> **ASSIGNMENT**
In the data that follows, count each line with the string "panelNumber"; the reply is the number only.

Dataset items:

(** A collection with one record of two bounds, all of its values [str] *)
Definition two_bounds : Interval :=
  {| bounds := [(0%Z, 9%Z); (20%Z, 30%Z)];
     metadata := {[ "source" := PyStr "."; "type" := PyStr "gene" ]} |}.

(** A collection whose one record has no bound *)
Definition no_bounds_imd : IntervalMetadata :=
  {| _intervals := [{| bounds := []; metadata := gene_metadata |}] |}.

(** The headers with the keys the parser stores *)
Definition lower_headers : list string :=
  ["SEQID"; "source"; "type"; "START"; "END"; "score"; "strand"; "phase";
   "ATTR"].

(** A stream of comments and blank lines only *)
Definition comments_only : list string :=
  ["##gff-version 3" +:+ newline; newline; "  # nothing here" +:+ newline].

(** The docstring line with another sequence identifier and other
    attributes *)
Definition gene_line_renamed : string :=
  tsv ["chr1"; "."; "gene"; "1000"; "9000"; "."; "+"; "."; "Note=other"].




(** * Properties *)

(** ** The loop of the state-and-error monad *)

Lemma for_each_app {S A : Type} (body : A -> M S unit) (l1 l2 : list A) (s : S) :
  for_each body (l1 ++ l2) s =
  match for_each body l1 s with
  | (s', Ok _) => for_each body l2 s'
  | (s', Raise e) => (s', Raise e)
  end.
Proof.
  revert s. induction l1 as [|x l1 IH]; intros s; simpl.
  - reflexivity.
  - unfold bind. destruct (body x s) as [s' [[]|e]]; [apply IH | reflexivity].
Qed.

(** A loop that raises has a first turn that raises: the turns before it
    returned, and the object is as that turn left it. *)
Lemma for_each_raise {S A : Type} (body : A -> M S unit) (l : list A)
  (s s' : S) (e : exn) :
  for_each body l s = (s', Raise e) ->
  exists pre x post s1,
    l = pre ++ x :: post /\
    for_each body pre s = (s1, Ok tt) /\
    body x s1 = (s', Raise e).
Proof.
  revert s. induction l as [|x l IH]; intros s H; simpl in H.
  - discriminate.
  - unfold bind in H. destruct (body x s) as [s1 [[]|e1]] eqn:Hx.
    + destruct (IH _ H) as (pre & y & post & s2 & -> & Hpre & Hy).
      exists (x :: pre), y, post, s2. split; [reflexivity|]. split; [|exact Hy].
      simpl. unfold bind. rewrite Hx. exact Hpre.
    + inversion H; subst. exists [], x, l, s. auto.
Qed.

(** ** Column parser: one line *)

(** Split on the number of columns of a line, up to nine and beyond. *)
Ltac columns_of line E :=
  destruct (Py.split Py.tab line)
    as [|c0 [|c1 [|c2 [|c3 [|c4 [|c5 [|c6 [|c7 [|c8 [|c9 t]]]]]]]]]] eqn:E.

Lemma body_wrong_count (line : string) (imd : IntervalMetadata) :
  length (Py.split Py.tab line) <> 9%nat ->
  _parse_record_body line imd = (imd, Raise (GFF3FormatError (not_9_columns line))).
Proof.
  intros H. unfold _parse_record_body.
  columns_of line E; try reflexivity.
  exfalso. apply H. reflexivity.
Qed.

Lemma pyval_eqb_str (s t : string) :
  pyval_eqb (PyStr s) (PyStr t) = bool_decide (s = t).
Proof. reflexivity. Qed.

(** What a nine-column line does, by its phase, start and end columns *)
Lemma body_nine (line c0 source type_ start end_ score strand column7 c8 : string)
  (imd : IntervalMetadata) :
  Py.split Py.tab line =
    [c0; source; type_; start; end_; score; strand; column7; c8] ->
  _parse_record_body line imd =
  if bool_decide (column7 = ".") then
    match Py.int start, Py.int end_ with
    | Ok s, Ok e => (imd_add imd (record_of source type_ score strand s e), Ok tt)
    | Ok _, Raise err => (imd, Raise err)
    | Raise err, _ => (imd, Raise err)
    end
  else (imd, Raise (GFF3FormatError (unknown_phase (PyStr column7)))).
Proof.
  intros H. unfold _parse_record_body. rewrite H. cbn [isinstance_int].
  rewrite pyval_eqb_str.
  destruct (bool_decide (column7 = ".")); cbn [negb]; [|reflexivity].
  unfold bind, ret, lift.
  destruct (Py.int start) as [s|err]; [|reflexivity].
  destruct (Py.int end_) as [e|err]; reflexivity.
Qed.
(** What the scene shows is nothing, the source as it was loaded, or the
    transform of the source under the widget's current parameters. *)
Definition display_ok (iw : DicomImageWidget V) : Prop :=
  pixmapItem iw = None ∨
  pixmapItem iw = Some (currentPixmap iw) ∨
  pixmapItem iw
    = Some (window_image (windowCenter iw) (windowWidth iw) (currentPixmap iw)).

End Invariants.

(** ** Settings ([loadSettings], [saveSettings], [configureDjangoConnection])

    [QSettings] is the store of the application's keys; the values kept
    under the two keys are strings. *)

Definition key_baseUrl : string := "django/baseUrl".
Definition key_authToken : string := "django/authToken".

(** [qEnvironmentVariable("DICOM_VIEWER_BASE_URL", "http://localhost:8000/viewer")];
    [envvar] is the variable, [None] when it is not set. *)
Definition default_base_url (envvar : option string) : string :=
  default "http://localhost:8000/viewer" envvar.

Section Settings.
Context {V : Type} `{!QGraphicsView V}.

Definition set_connection (url token : string) (w : DicomViewerWindow V) :=
  mkWindow (imageWidget w) (seriesList w) (seriesRow w) (currentSeries w)
    (windowCenterSlider w) (windowWidthSlider w) (windowCenterSpin w) (windowWidthSpin w)
    (progressBarVisible w) (statusLabel w) url token
    (pendingReplies w) (nextReply w).

(** Line 183. *)
Definition loadSettings (envvar : option string) (store : gmap string string)
    (w : DicomViewerWindow V) : DicomViewerWindow V :=
  set_connection
    (default (default_base_url envvar) (store !! key_baseUrl))
    (default "" (store !! key_authToken)) w.

(** Line 184. *)
Definition saveSettings (w : DicomViewerWindow V) (store : gmap string string)
    : gmap string string :=
  <[key_authToken := authToken w]> (<[key_baseUrl := djangoBaseUrl w]> store).

(** How the dialog of line 123 was closed. *)
Inductive DialogResult :=
| Rejected
| Accepted (urlEdit tokenEdit : string).

(** Line 123. *)
Definition configureDjangoConnection (d : DialogResult)
    (w : DicomViewerWindow V) (store : gmap string string)
    : DicomViewerWindow V * gmap string string :=
  match d with
  | Accepted url token =>
      let w1 := set_connection url token w in
      (set_statusLabel "Django connection configured" w1, saveSettings w1 store)
  | Rejected => (w, store)
  end.

(** The constructor (lines 98-105) on a given store: [setupUI] leaves the
    window with the default base URL, [loadSettings] reads the store, then
    the worklist is requested. *)
Definition startWindow (envvar : option string) (store : gmap string string)
    : DicomViewerWindow V :=
  refreshWorklist
    (loadSettings envvar store
       (mkWindow newWidget [] (-1) [] 128 256 128 256 false "Ready"
          (default_base_url envvar) "" ∅ 0)).

End Settings.
(** * SITH R2-D2 simulator: panel commands, sequences, command log and mock API

    A shallow embedding of the panel-command handling of the web simulator
    ([sith/web_simulator/static/js/simulator.js]) and of the Python [SITHAPI]
    client that the Pyodide test harnesses carry as a string literal
    ([test_pyodide_simple.js], [test_pyodide_mock.js]), together with models
    of the sequence engine, dispatcher and configuration store that the
    protocol specification describes. *)

From Stdlib Require Import ZArith String Ascii Bool DecimalString DecimalN DecimalPos Lia.
From stdpp Require Import base list.
From Equations Require Import Equations.

Local Open Scope string_scope.
Local Open Scope Z_scope.

(** ** JavaScript string primitives used by the simulator *)

Module JS.

(** A string is the sequence of its code units, those below 256. *)

(** [String.prototype.startsWith(prefix)]. *)
Fixpoint startsWith (pre s : string) : bool :=
  match pre, s with
  | EmptyString, _ => true
  | String a pre', String b s' => if Ascii.eqb a b then startsWith pre' s' else false
  | String _ _, EmptyString => false
  end.

(** [String.prototype.substring(n)]: the code units from index [n] on. *)
Fixpoint substring (n : nat) (s : string) : string :=
  match n, s with
  | O, _ => s
  | S n', String _ s' => substring n' s'
  | S _, EmptyString => EmptyString
  end.

(** The white space that [parseInt] skips, among the code units below 256:
    TAB, LF, VT, FF, CR, SP and NBSP. *)
Definition isWhiteSpace (c : ascii) : bool :=
  let n := nat_of_ascii c in
  ((9 <=? n) && (n <=? 13))%nat || (n =? 32)%nat || (n =? 160)%nat.

Fixpoint trimStart (s : string) : string :=
  match s with
  | String c s' => if isWhiteSpace c then trimStart s' else s
  | EmptyString => EmptyString
  end.

Fixpoint trimEnd (s : string) : string :=
  match s with
  | String c s' =>
      let r := trimEnd s' in
      if isWhiteSpace c && String.eqb r "" then "" else String c r
  | EmptyString => EmptyString
  end.

(** [String.prototype.trim()]. *)
Definition trim (s : string) : string := trimEnd (trimStart s).

(** Value of a character as a digit in some radix up to 36. *)
Definition digitValue (c : ascii) : option Z :=
  let n := Z.of_nat (nat_of_ascii c) in
  if (48 <=? n) && (n <=? 57) then Some (n - 48)
  else if (97 <=? n) && (n <=? 122) then Some (n - 87)
  else if (65 <=? n) && (n <=? 90) then Some (n - 55)
  else None.

(** The longest prefix of radix-[R] digits, as a number; [acc] is [None]
    while no digit has been read. *)
Fixpoint parseDigits (R : Z) (s : string) (acc : option Z) : option Z :=
  match s with
  | EmptyString => acc
  | String c s' =>
      match digitValue c with
      | Some d =>
          if d <? R
          then parseDigits R s' (Some (match acc with Some a => a * R + d | None => d end))
          else acc
      | None => acc
      end
  end.

(** The sign that [parseInt] takes off the front. *)
Definition splitSign (s : string) : Z * string :=
  match s with
  | String "-" r => (-1, r)
  | String "+" r => (1, r)
  | _ => (1, s)
  end.

(** The radix when none is given: 16 after [0x] or [0X], else 10. *)
Definition splitRadix (s : string) : Z * string :=
  if startsWith "0x" s || startsWith "0X" s then (16, substring 2 s) else (10, s).

(** [parseInt(s)] with no radix argument.  [None] is NaN.  The result is a
    Number; it is kept as the exact integer, which the comparisons the
    simulator makes with it ([=== 0], [>= 1], [<= 16]) cannot tell from
    its rounding to a double, and [-0 === 0] holds. *)
Definition parseInt (s : string) : option Z :=
  let '(sign, s2) := splitSign (trimStart s) in
  let '(R, s3) := splitRadix s2 in
  match parseDigits R s3 None with
  | None => None
  | Some m => Some (sign * m)
  end.

(** The tokens of a [class] attribute: the runs between ASCII white space
    (TAB, LF, FF, CR, SP); [cur] is the run being read. *)
Definition isAsciiWhiteSpace (c : ascii) : bool :=
  let n := nat_of_ascii c in
  ((n =? 9) || (n =? 10) || (n =? 12) || (n =? 13) || (n =? 32))%nat.

Fixpoint classTokens (cur s : string) : list string :=
  match s with
  | EmptyString => if String.eqb cur "" then [] else [cur]
  | String c s' =>
      if isAsciiWhiteSpace c
      then (if String.eqb cur "" then classTokens "" s' else cur :: classTokens "" s')
      else classTokens (cur ++ String c "") s'
  end.

End JS.

(** ** The Python values and formatting the mock API uses *)

Module Py.

(** The JSON-like values of the result dictionaries. *)
#[warnings="-register-all"] Inductive value :=
| VBool (b : bool)
| VInt (z : Z)
| VStr (s : string)
| VList (l : list value).

(** A [dict] literal, in insertion order. *)
Definition dict := list (string * value).

Fixpoint get (k : string) (d : dict) : option value :=
  match d with
  | [] => None
  | (k', v) :: d' => if String.eqb k k' then Some v else get k d'
  end.

(** [str(n)] for a non-negative [int]. *)
Definition decimal (n : Z) : string :=
  DecimalString.NilEmpty.string_of_uint (N.to_uint (Z.to_N n)).

(** The number that a sequence of decimal digits stands for, read after
    the digits that gave [acc]. *)
Fixpoint uint_value (d : Decimal.uint) (acc : Z) : Z :=
  match d with
  | Decimal.Nil => acc
  | Decimal.D0 l => uint_value l (10 * acc)
  | Decimal.D1 l => uint_value l (10 * acc + 1)
  | Decimal.D2 l => uint_value l (10 * acc + 2)
  | Decimal.D3 l => uint_value l (10 * acc + 3)
  | Decimal.D4 l => uint_value l (10 * acc + 4)
  | Decimal.D5 l => uint_value l (10 * acc + 5)
  | Decimal.D6 l => uint_value l (10 * acc + 6)
  | Decimal.D7 l => uint_value l (10 * acc + 7)
  | Decimal.D8 l => uint_value l (10 * acc + 8)
  | Decimal.D9 l => uint_value l (10 * acc + 9)
  end.

(** Left padding with ['0'] up to [width] characters. *)
Definition zfill (width : nat) (s : string) : string :=
  String.concat "" (replicate (width - String.length s) "0") ++ s.

(** The format specification [:02d] on an [int]: a sign for a negative
    number, and zeros between the sign and the digits up to a width of 2. *)
Definition fmt_02d (n : Z) : string :=
  if n <? 0 then "-" ++ zfill 1 (decimal (- n)) else zfill 2 (decimal n).

(** [[x] * n]. *)
Definition list_repeat (x : value) (n : nat) : list value := replicate n x.

End Py.

(** ** The simulator's dome panels *)

Module Simulator.

(** A panel [div] of the dome: the fields of the DOM element that the
    simulator reads or writes. *)
Record Panel := mkPanel {
  panelNumber : nat;          (* [id = `panel-${i}`], [textContent = i] *)
  className : string;
  background : string         (* [style.background] *)
}.

(** The state argument of [setPanelState] is a string. *)
Definition setPanelState (panel : Panel) (state : string) : Panel :=
  {| panelNumber := panelNumber panel;
     className := "panel " ++ state;
     background :=
       if String.eqb state "open" then "#4CAF50"
       else if String.eqb state "closed" then "#333"
       else background panel |}.


(** [initializeDome]: sixteen closed panels, numbered from 1. *)
Definition initializeDome : list Panel :=
  (fun i => {| panelNumber := i; className := "panel closed"; background := "" |})
    <$> seq 1 16.

(** [this.panels.forEach(panel => this.setPanelState(panel, state))]. *)
Definition setAllPanels (panels : list Panel) (state : string) : list Panel :=
  (fun p => setPanelState p state) <$> panels.

(** [this.setPanelState(this.panels[panelNum - 1], state)]: where the array
    has no such element, [setPanelState] is handed [undefined] and the
    assignment to its [className] throws a TypeError ([None]). *)
Definition setOnePanel (panels : list Panel) (panelNum : Z) (state : string)
  : option (list Panel) :=
  let i := Z.to_nat (panelNum - 1) in
  match panels !! i with
  | Some p => Some (<[i := setPanelState p state]> panels)
  | None => None
  end.

(** [updatePanelsFromCommand(command)], on the [panels] array.  When
    [parseInt] gives NaN, every comparison is false and no branch is taken. *)
Definition updatePanelsFromCommand (command : string) (panels : list Panel)
  : option (list Panel) :=
  if JS.startsWith ":OP" command then
    match JS.parseInt (JS.substring 3 command) with
    | Some panelNum =>
        if panelNum =? 0 then Some (setAllPanels panels "open")
        else if (1 <=? panelNum) && (panelNum <=? 16)
             then setOnePanel panels panelNum "open"
             else Some panels
    | None => Some panels
    end
  else if JS.startsWith ":CL" command then
    match JS.parseInt (JS.substring 3 command) with
    | Some panelNum =>
        if panelNum =? 0 then Some (setAllPanels panels "closed")
        else if (1 <=? panelNum) && (panelNum <=? 16)
             then setOnePanel panels panelNum "closed"
             else Some panels
    | None => Some panels
    end
  else Some panels.

(** *** The command that [updatePanelsFromCommand] reads off a frame

    The function goes from the frame to the panels in one step; [decode] is
    its reading of the frame alone and [applyCommand] what it then does to
    the panels ([updatePanelsFromCommand_decode] below shows that the two
    compose to it).  The target of [00] is [All], a value of its own. *)

Inductive Opcode := OP | CL.

Inductive Target := All | PanelN (n : Z).

Record Command := mkCommand { opcode : Opcode; target : Target }.

Definition decodeTarget (command : string) : option Target :=
  match JS.parseInt (JS.substring 3 command) with
  | Some panelNum =>
      if panelNum =? 0 then Some All
      else if (1 <=? panelNum) && (panelNum <=? 16) then Some (PanelN panelNum)
      else None
  | None => None
  end.

Definition decode (command : string) : option Command :=
  if JS.startsWith ":OP" command then mkCommand OP <$> decodeTarget command
  else if JS.startsWith ":CL" command then mkCommand CL <$> decodeTarget command
  else None.

Definition stateOf (op : Opcode) : string :=
  match op with OP => "open" | CL => "closed" end.

Definition applyCommand (c : Command) (panels : list Panel) : option (list Panel) :=
  match target c with
  | All => Some (setAllPanels panels (stateOf (opcode c)))
  | PanelN n => setOnePanel panels n (stateOf (opcode c))
  end.

(** The frame that the API client sends for a command: [open_panel],
    [close_panel], [open_all_panels] and [close_all_panels] of [SITHAPI]. *)
Definition encode (c : Command) : string :=
  (match opcode c with OP => ":OP" | CL => ":CL" end) ++
  (match target c with All => "00" | PanelN n => Py.fmt_02d n end).

(** The commands that the client can send: the target is all panels
    ([00]) or one of the panels [01] to [16]. *)
Definition canonical (c : Command) : Prop :=
  target c = All \/ exists n, target c = PanelN n /\ 1 <= n <= 16.

(** [classList.contains('open')] on the class names that [setPanelState]
    and [initializeDome] write. *)
Definition classListContains (cls token : string) : bool :=
  existsb (String.eqb token) (JS.classTokens "" cls).

(** [togglePanel(panelNum)].  Where [this.panels[panelNum - 1]] is
    [undefined] (the index -1 of [panelNum] 0, or an index past the end),
    reading its [classList] throws a TypeError ([None]). *)
Definition togglePanel (panels : list Panel) (panelNum : nat) : option (list Panel) :=
  if (panelNum =? 0)%nat then None
  else
    match panels !! (panelNum - 1)%nat with
    | Some panel =>
        Some (<[(panelNum - 1)%nat :=
                 if classListContains (className panel) "open"
                 then setPanelState panel "closed"
                 else setPanelState panel "open"]> panels)
    | None => None
    end.
(** * Movie quiz game: the quiz page (client) and the quiz session engine

    The development has two parts.

    - [Client] embeds the React component [QuizPage]: its state variables,
      the two [window] globals it uses, its asynchronous handlers ([start],
      [handleAnswerSelect], [completeQuiz], [handleTimeout], [nextQuestion]),
      the countdown effect and the render function.  An asynchronous handler
      is a [Task]: a sequence of state-setter calls that may suspend on a
      [fetch]; what follows the [await] is the continuation stored in the
      task.  A handler reads the state variables of the render it was
      created in (its closure) and writes through the setters.

    - [Engine] is the quiz session engine (the Flask backend), whose code is
      not part of the sources at hand; it is modelled from the written
      specification. *)

From stdpp Require Import base option list strings gmap infinite.
From Stdlib Require Import ZArith Lia.

Open Scope Z_scope.

Module Client.

(** ** Payloads exchanged with the API *)

Record QuestionPayload := {
  q_id : string;
  q_question : string;
  q_options : list string;
  q_difficulty : option string;
  q_number : Z;
  q_total : Z
}.

Record StartResponse := {
  sr_session_id : string;
  sr_question : QuestionPayload;
  sr_score : Z;
  sr_questions_remaining : Z
}.

Record AnswerResponse := {
  correct : bool;
  correct_index : Z;
  ar_score : Z;
  quiz_complete : bool;
  next_question : option QuestionPayload;
  difficulty_level : option Z;
  questions_remaining : option Z
}.

Record UserData := {
  user_id : string;
  email : string;
  preferred_genre : string
}.

#[global] Instance QuestionPayload_eq_dec : EqDecision QuestionPayload.
Proof. solve_decision. Defined.

(** The requests the page sends; the arguments are the fields of the JSON
    body, in the order of the source. *)
Inductive Request :=
| PostStart (total_questions : Z) (user_id : option string)
| PostAnswer (session_id question_id : string) (answer_index time_left : Z)
| PostComplete (session_id : string)
    (final_score correct_answers total_questions : Z).

#[global] Instance Request_eq_dec : EqDecision Request.
Proof. solve_decision. Defined.

(** JavaScript truthiness of the values the component tests. *)
Definition truthy_string (s : string) : bool := negb (String.eqb s EmptyString).

Definition truthy_number (n : Z) : bool := negb (n =? 0).

(** ** Component state *)

(** The [useState] variables of [QuizPage]. *)
Record State := {
  sessionId : option string;
  question : option QuestionPayload;
  selectedAnswer : option Z;
  score : Z;
  timeLeft : Z;
  isAnswered : bool;
  quizComplete : bool;
  difficultyLevel : Z;
  loading : bool;
  isTimeout : bool
}.
(** C8. Conversation turns are append-only.  The two operations that add a
    message, [sendMessage] and the reply callback it schedules, keep every
    conversation object with all the messages it had, unchanged and in
    order; the conversation written to gets the new message at its end and
    no other conversation gets anything.  The other operations of the
    service that write to the store leave the conversation objects as they
    are. *)
Theorem messages_append_only (now : Z) (conversationId content : string)
  (random : Q) (st : Store) (i : nat) (c : Conversation) :
  objects st !! i = Some c ->
  (exists c',
     objects (fst (sendMessage now conversationId content st)) !! i = Some c' /\
     messages c' =
       messages c ++
       (if decide (i = findConversation st conversationId)
        then [mkChatMessage (pretty now) user content now text None] else [])) /\
  (exists c',
     objects (runTimer now random st) !! i = Some c' /\
     messages c' =
       messages c ++
       match timers st with
       | [] => []
       | t :: _ =>
           if decide (i = timer_conversation t)
           then [aiResponseOf now random t] else []
       end) /\
  (forall credentials,
     objects (fst (login Date_getTime now credentials st)) = objects st) /\
  objects (fst (logout st)) = objects st /\
  (forall healthData,
     objects (fst (updatePatientHealthData healthData st)) = objects st) /\
  objects (fst (getConversations st)) = objects st /\
  objects (fst (getAlerts now st)) = objects st.
Proof.
  intros Hi. split; [| split; [| split; [| split; [| split; [| split]]]]].
  - unfold sendMessage; simpl. apply lookup_pushed. exact Hi.
  - unfold runTimer. destruct (timers st) as [| t rest]; simpl.
    + exists c. rewrite app_nil_r. split; [exact Hi | reflexivity].
    + apply lookup_pushed. exact Hi.
  - intros credentials. unfold login.
    destruct (Js.falsy _ || Js.falsy _); reflexivity.
  - reflexivity.
  - intros healthData. unfold updatePatientHealthData.
    destruct (currentPatient st); reflexivity.
  - reflexivity.
  - reflexivity.
Qed.

Lemma responses_index (random : Q) :
  (0 <= random)%Q -> (random < 1)%Q ->
  (Z.to_nat (Qfloor (random * inject_Z (Z.of_nat (length responses)))) < length responses)%nat.
Proof.
  intros H0 H1. change (length responses) with 8%nat.
  change (Z.of_nat 8) with 8%Z.
  assert (Hlo : (0 <= Qfloor (random * inject_Z 8))%Z).
  { change 0%Z with (Qfloor 0). apply Qfloor_resp_le.
    apply Qmult_le_0_compat; [exact H0 | discriminate]. }
  assert (Hhi : (Qfloor (random * inject_Z 8) < 8)%Z).
  { rewrite Zlt_Qlt. eapply Qle_lt_trans; [apply Qfloor_le |].
    destruct random as [n d]. unfold Qlt, Qmult, inject_Z in *. simpl in *. lia. }
  lia.
Qed.


(** The replies of the service are not deterministic: two values of
    [Math.random()] give two different replies to one message. *)
Lemma reply_not_deterministic :
  ~ (forall (r1 r2 : Q) (userMessage : string),
        (0 <= r1)%Q -> (r1 < 1)%Q -> (0 <= r2)%Q -> (r2 < 1)%Q ->
        generateAIResponse r1 userMessage = generateAIResponse r2 userMessage).
Proof.
  intros H.
  specialize (H 0%Q (1 # 2)%Q "I feel tired").
  assert (E : generateAIResponse 0 "I feel tired" = generateAIResponse (1 # 2) "I feel tired").
  { apply H; unfold Qle, Qlt; simpl; lia. }
  vm_compute in E. discriminate E.
Qed.







End ApiFacts.

(** ** The patient chat page *)

Section PageFacts.

Import PatientChatPage.

(** The effects settled: an empty chat gets the greeting, and the
    questionnaire is shown when the gate holds of the chat. *)
Lemma settle_eq now s :
  settle now s =
    if mounted s then
      mkState
        (match chat s with
         | [] => [mkMessage bot "How are you today?" now]
         | _ :: _ => chat s
         end)
        (input s) (loading s)
        (showQuestionnaire s || questionnaireGate (chat s))
        (questionnaireAnswers s) (mounted s) (pendingReplies s) (pendingSaves s)
    else s.
Proof.
  destruct s as [c inp ld sh ans mt pr ps]. unfold settle; simpl.
  destruct mt; [| reflexivity].
  destruct c as [| m1 [| [[] tx ts] [| m3 c]]];
    unfold effects, greetingEffect, questionnaireGate, setShowQuestionnaire, addMessage, setChat;
    simpl; destruct sh; reflexivity.
Qed.

Lemma settle_unmounted now s : mounted s = false -> settle now s = s.
Proof. intros H. unfold settle. rewrite H. reflexivity. Qed.

(** A further pass of the effects changes nothing. *)
Lemma settle_stable now now' s :
  mounted s = true -> effects now' (settle now s) = settle now s.
Proof.
  intros Hm. rewrite settle_eq, Hm.
  destruct s as [c inp ld sh ans mt pr ps]; simpl in *.
  destruct c as [| m1 [| [[] tx ts] [| m3 c]]];
    unfold effects, greetingEffect, questionnaireGate, setShowQuestionnaire;
    simpl; destruct sh; reflexivity.
Qed.

(** Every event keeps the invariant. *)
Lemma step_invariant now e s s' :
  invariant s -> step now e s = Some s' -> invariant s'.
Proof.
  intros Hinv Hstep.
  destruct s as [c inp ld sh ans mt pr ps].
  unfold invariant in Hinv; simpl in Hinv.
  destruct e; enabled Hstep.
  - (* Render *)
    destruct mt; [| discriminate]. injection Hstep as <-.
    destruct (Hinv eq_refl) as [-> Hrest]. rewrite settle_eq; simpl.
    intros _; simpl. split; [reflexivity |].
    destruct sh; simpl.
    + destruct Hrest as (g & u & rest & -> & Hu & Hne). eauto 10.
    + destruct Hrest as (-> & -> & -> & [[-> ->] | [t ->]]); simpl; eauto 10.
  - (* Change *)
    destruct mt; [| discriminate]. destruct sh; [discriminate |].
    destruct ld; [discriminate |]. simpl in Hstep. injection Hstep as <-.
    destruct (Hinv eq_refl) as [-> Hrest]. rewrite settle_eq; simpl.
    intros _; simpl. split; [reflexivity |].
    destruct Hrest as (-> & -> & _ & [[-> ->] | [t ->]]); simpl; eauto 10.
  - (* SendClick *)
    destruct mt; [| discriminate]. destruct sh; [discriminate |].
    destruct ld; [discriminate |]. simpl in Hstep. injection Hstep as <-.
    destruct (Hinv eq_refl) as [-> Hrest].
    destruct Hrest as (-> & -> & _ & [[-> ->] | [t ->]]);
      unfold handleSend; simpl.
    + rewrite settle_eq; simpl. intros _; simpl. eauto 10.
    + destruct (Js.falsy (Js.trim inp)) eqn:E; simpl; rewrite settle_eq; simpl; intros _; simpl.
      * eauto 10.
      * split; [reflexivity |]. do 3 eexists. split; [reflexivity |]. split; [reflexivity |].
        simpl. intros H. rewrite H in E. discriminate.
  - (* ReplySettled *)
    destruct (0 <? pr)%nat eqn:Hpr; [| discriminate]. injection Hstep as <-.
    apply Nat.ltb_lt in Hpr.
    destruct mt.
    + destruct (Hinv eq_refl) as [-> Hrest].
      destruct sh; [| destruct Hrest as (-> & _); lia].
      destruct Hrest as (g & u & rest & -> & Hu & Hne).
      destruct reply; unfold handleSendResume; simpl; rewrite settle_eq; simpl;
        intros _; simpl; (split; [reflexivity |]); eauto 10.
    + rewrite settle_unmounted.
      * intros H. destruct reply; simpl in H; discriminate.
      * destruct reply; reflexivity.
  - (* QuestionnaireSubmit *)
    destruct mt; [| discriminate]. destruct sh; [| discriminate].
    destruct ans; [discriminate |]. simpl in Hstep. injection Hstep as <-.
    destruct (Hinv eq_refl) as [_ Hrest].
    destruct Hrest as (g & u & rest & -> & Hu & Hne).
    unfold handleQuestionnaireSubmit; simpl. rewrite settle_eq; simpl.
    intros _; simpl. split; [reflexivity |]. eauto 10.
  - (* SaveSettled *)
    destruct ps as [| a ps]; [discriminate |]. injection Hstep as <-.
    unfold handleQuestionnaireSubmitResume; simpl.
    rewrite settle_unmounted by reflexivity.
    intros H; simpl in H; discriminate.
Qed.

> **WRITTEN ANSWER**
3